National Day on Writing

Every year, October 20 is celebrated by teachers as the National Day on Writing. But because October 20 this year falls on a Saturday, the big day for celebration is today. This link provides information on teaching writing at all levels, elementary school through college.

Writing ToolsBut the National Day on Writing isn’t just for students. On The Learning Network, a blog run by the New York Times, Katherine Schulten explains how anyone—“students, teachers, novelists, poets, historians, journalists, comedians and ordinary citizens of all kinds”—can get in on the activity by posting to Twitter with the hashtag #WhyIWrite. This article also discusses how much students benefit when their classes participate in another writing exercise, National Novel Writing Month, also known as NaNoWriMo, which occurs every November. Both the student and the teacher perspective given here are inspiring.

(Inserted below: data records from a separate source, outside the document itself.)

(* ===== verification/ClusterEvent.v ===== *)
(** * Cluster events and their delivery to queues

    [internal/cluster/cluster_event.go] (event types, fencing tokens) and
    [internal/cluster/membership_listener.go] (the adapter from callbacks to a
    bounded queue).  The MPMC queue is a library object; what is used of it is a
    bounded buffer with a non-blocking [TryEnqueue]. *)

From S2P Require Import Prelude.
From stdpp Require Import gmap strings list relations.
From Stdlib Require Import ZArith Lia.

Open Scope Z_scope.

Module ClusterEvent.

(** ** Types *)

Inductive MemberRole := RoleUnset | Leader | Follower | Learner | Candidate.

Record MemberNode := {
  Name : string;
  AdvertiseAddr : string;
  ListenAddr : string;
  Meta : gmap string string;
  Role : MemberRole
}.

(** A zero [MemberNode] with a name, as the leader events carry it. *)
Definition named (n : string) : MemberNode :=
  {| Name := n; AdvertiseAddr := ""; ListenAddr := ""; Meta := ∅; Role := RoleUnset |}.

Inductive EventType :=
| EvtLeaderElected | EvtLeaderResigned | EvtLeaderExpired
| EvtMemberJoined | EvtMemberLeft | EvtMemberExpired | EvtMemberUpdated.

(** A [uint64]. *)
Definition FencingToken : Type := Z.

Record LeaderEvent := {
  le_Type : EventType;
  le_Member : option MemberNode;
  le_Epoch : FencingToken
}.

Record MembershipEvent := { me_Type : EventType; me_Member : option MemberNode }.

Record Event := {
  ev_Type : EventType;
  ev_Leader : option LeaderEvent;
  ev_Member : option MembershipEvent;
  ev_Fencing : FencingToken;
  ev_Timestamp : Z
}.

#[global] Instance MemberRole_eq_dec : EqDecision MemberRole.
Proof. solve_decision. Defined.
#[global] Instance EventType_eq_dec : EqDecision EventType.
Proof. solve_decision. Defined.
#[global] Instance MemberNode_eq_dec : EqDecision MemberNode.
Proof. solve_decision. Defined.
#[global] Instance LeaderEvent_eq_dec : EqDecision LeaderEvent.
Proof. solve_decision. Defined.
#[global] Instance MembershipEvent_eq_dec : EqDecision MembershipEvent.
Proof. solve_decision. Defined.

(** ** Listeners *)

(** What the election expects of a listener: two callbacks on its state [X].  A
    callback may read the clock and may panic. *)
Class Listener (X : Type) := {
  listener_OnLeaderChange : Z → LeaderEvent → X → outcome X;
  listener_OnMembershipChange : Z → MembershipEvent → X → outcome X
}.

(** ** MembershipListener *)

Definition wrapLeader (now : Z) (ev : LeaderEvent) : Event :=
  {| ev_Type := le_Type ev; ev_Leader := Some ev; ev_Member := None;
     ev_Fencing := le_Epoch ev; ev_Timestamp := now |}.

Definition wrapMembership (now : Z) (ev : MembershipEvent) : Event :=
  {| ev_Type := me_Type ev; ev_Leader := None; ev_Member := Some ev;
     ev_Fencing := 0; ev_Timestamp := now |}.

(** The listener: its queue, the [tryAddEvent] goroutines still retrying, and
    the events whose goroutine gave up. *)
Record MembershipListener := mkListener {
  ml_cap : nat;
  ml_queue : list Event;
  ml_retrying : list Event;
  ml_dropped : list Event
}.

Definition NewMembershipListener (queueSize : nat) : MembershipListener :=
  mkListener queueSize [] [] [].

(** [go func() { ... }()]: the event is handed to a new goroutine. *)
Definition tryAddEvent (evt : Event) (ml : MembershipListener) : MembershipListener :=
  mkListener (ml_cap ml) (ml_queue ml) (ml_retrying ml ++ [evt]) (ml_dropped ml).

(** The callbacks dereference the member for their log line. *)
Definition OnLeaderChange (now : Z) (ev : LeaderEvent) (ml : MembershipListener)
    : outcome MembershipListener :=
  match le_Member ev with
  | None => Panic "invalid memory address or nil pointer dereference"
  | Some _ => Ok (tryAddEvent (wrapLeader now ev) ml)
  end.

Definition OnMembershipChange (now : Z) (ev : MembershipEvent) (ml : MembershipListener)
    : outcome MembershipListener :=
  match me_Member ev with
  | None => Panic "invalid memory address or nil pointer dereference"
  | Some _ => Ok (tryAddEvent (wrapMembership now ev) ml)
  end.

#[global] Instance adapter_listener : Listener MembershipListener := {
  listener_OnLeaderChange := OnLeaderChange;
  listener_OnMembershipChange := OnMembershipChange
}.

(** The goroutines: each one enqueues its event when there is room, or gives up
    when the backoff time is over; consumers take events from the front. *)
Inductive listener_step : MembershipListener → MembershipListener → Prop :=
| ml_callback e ml :
    listener_step ml (tryAddEvent e ml)
| ml_enqueue e l1 l2 ml :
    ml_retrying ml = l1 ++ e :: l2 → (length (ml_queue ml) < ml_cap ml)%nat →
    listener_step ml (mkListener (ml_cap ml) (ml_queue ml ++ [e]) (l1 ++ l2) (ml_dropped ml))
| ml_give_up e l1 l2 ml :
    ml_retrying ml = l1 ++ e :: l2 →
    listener_step ml (mkListener (ml_cap ml) (ml_queue ml) (l1 ++ l2) (ml_dropped ml ++ [e]))
| ml_consume e l ml :
    ml_queue ml = e :: l →
    listener_step ml (mkListener (ml_cap ml) l (ml_retrying ml) (ml_dropped ml)).

(** [Consume] hands out the queue itself. *)
Definition Consume (ml : MembershipListener) : list Event := ml_queue ml.

(** The queue never exceeds its capacity. *)
Lemma listener_step_bound ml ml' :
  (length (ml_queue ml) <= ml_cap ml)%nat → listener_step ml ml' →
  (length (ml_queue ml') <= ml_cap ml')%nat.
Proof.
  intros Hb Hs. destruct Hs as [| |?|e l ml Hq]; cbn; rewrite ?length_app; cbn; try lia.
  rewrite Hq in Hb. cbn in Hb. lia.
Qed.

(** A run of the adapter: the events its callbacks got and the events consumers
    took, in order. *)
Inductive adapter_run (n : nat) : list Event → list Event → MembershipListener → Prop :=
| ar_new : adapter_run n [] [] (NewMembershipListener n)
| ar_leader now ev got taken ml ml' :
    adapter_run n got taken ml → OnLeaderChange now ev ml = Ok ml' →
    adapter_run n (got ++ [wrapLeader now ev]) taken ml'
| ar_membership now ev got taken ml ml' :
    adapter_run n got taken ml → OnMembershipChange now ev ml = Ok ml' →
    adapter_run n (got ++ [wrapMembership now ev]) taken ml'
| ar_enqueue e l1 l2 got taken ml :
    adapter_run n got taken ml → ml_retrying ml = l1 ++ e :: l2 →
    (length (ml_queue ml) < ml_cap ml)%nat →
    adapter_run n got taken (mkListener (ml_cap ml) (ml_queue ml ++ [e]) (l1 ++ l2) (ml_dropped ml))
| ar_give_up e l1 l2 got taken ml :
    adapter_run n got taken ml → ml_retrying ml = l1 ++ e :: l2 →
    adapter_run n got taken (mkListener (ml_cap ml) (ml_queue ml) (l1 ++ l2) (ml_dropped ml ++ [e]))
| ar_consume e l got taken ml :
    adapter_run n got taken ml → Consume ml = e :: l →
    adapter_run n got (taken ++ [e]) (mkListener (ml_cap ml) l (ml_retrying ml) (ml_dropped ml)).

Lemma adapter_balance n got taken ml :
  adapter_run n got taken ml →
  got ≡ₚ taken ++ ml_queue ml ++ ml_retrying ml ++ ml_dropped ml ∧
  ml_cap ml = n ∧ (length (ml_queue ml) <= n)%nat.
Proof.
  induction 1 as [|now ev got taken ml ml' _ (IH & Hc & Hb) Ho|now ev got taken ml ml' _ (IH & Hc & Hb) Ho|
    e l1 l2 got taken ml _ (IH & Hc & Hb) Hr Hl|e l1 l2 got taken ml _ (IH & Hc & Hb) Hr|
    e l got taken ml _ (IH & Hc & Hb) Hq].
  - cbn. split_and!; [done|done|lia].
  - unfold OnLeaderChange in Ho. destruct (le_Member ev); [|done]. injection Ho as <-. cbn.
    split_and!; [|done|done]. rewrite IH. solve_Permutation.
  - unfold OnMembershipChange in Ho. destruct (me_Member ev); [|done]. injection Ho as <-. cbn.
    split_and!; [|done|done]. rewrite IH. solve_Permutation.
  - cbn. split_and!; [|done|rewrite length_app; cbn; lia]. rewrite IH, Hr. solve_Permutation.
  - cbn. split_and!; [|done|done]. rewrite IH, Hr. solve_Permutation.
  - unfold Consume in Hq. rewrite Hq in IH, Hb. cbn in *. split_and!; [|done|lia].
    rewrite IH. solve_Permutation.
Qed.

(** The adapter does not keep the order of events: every callback hands its
    event to its own goroutine, so an event received later can be queued first,
    and a consumer then sees a leader event with a lower fencing token after one
    with a higher token. *)
Theorem listener_can_reorder now e1 e2 ml1 ml2 n :
  (2 <= n)%nat → le_Epoch e1 < le_Epoch e2 →
  OnLeaderChange now e1 (NewMembershipListener n) = Ok ml1 →
  OnLeaderChange now e2 ml1 = Ok ml2 →
  ∃ ml3, rtc listener_step ml2 ml3 ∧ ml_queue ml3 = [wrapLeader now e2; wrapLeader now e1].
Proof.
  intros Hn _. unfold OnLeaderChange. destruct (le_Member e1), (le_Member e2); try done.
  intros [= <-] [= <-]. eexists. split.
  - eapply rtc_l; [eapply (ml_enqueue _ [wrapLeader now e1] []); cbn; [done|lia]|].
    eapply rtc_once. eapply (ml_enqueue _ [] []); cbn; [done|lia].
  - done.
Qed.

(** The queue adapter accounts for every event: whatever the interleaving of
    callbacks, retrying goroutines and consumers, the events received are, with
    their multiplicity, exactly those consumed, queued, still retried, and given
    up.  Nothing is duplicated or invented, the queue stays within its capacity,
    and an event is missing for the consumers only after its goroutine gave up. *)
Theorem adapter_conserves_events n got taken ml :
  adapter_run n got taken ml →
  got ≡ₚ taken ++ Consume ml ++ ml_retrying ml ++ ml_dropped ml ∧
  (length (Consume ml) <= n)%nat ∧
  (ml_retrying ml = [] → ml_dropped ml = [] → got ≡ₚ taken ++ Consume ml).
Proof.
  intros (Hp & _ & Hb)%adapter_balance. split_and!; [done..|].
  intros Hr Hd. by rewrite Hr, Hd, !app_nil_r in Hp.
Qed.

End ClusterEvent.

And in A Passionate, Unapologetic Plea for Creative Writing in Schools, Rebecca Wallace-Segall makes an impassioned case for why writing both personal narrative and fiction in school is good for students on both the pedagogical and the human level:

Creative writing also provides something that no number of expository assignments can. The insights and challenges that arise when we face when teaching uncensored fiction are surpassed only when we teach uncensored memoir writing. When I first started teaching creative writing in schools, Rami, one of my light-hearted 7th grade boys, had been working on a memoir with me for a month and finally decided to share it with a small workshop of his peers. It was about not feeling masculine. We were all stunned. I caught sight of one girl holding his hand for support.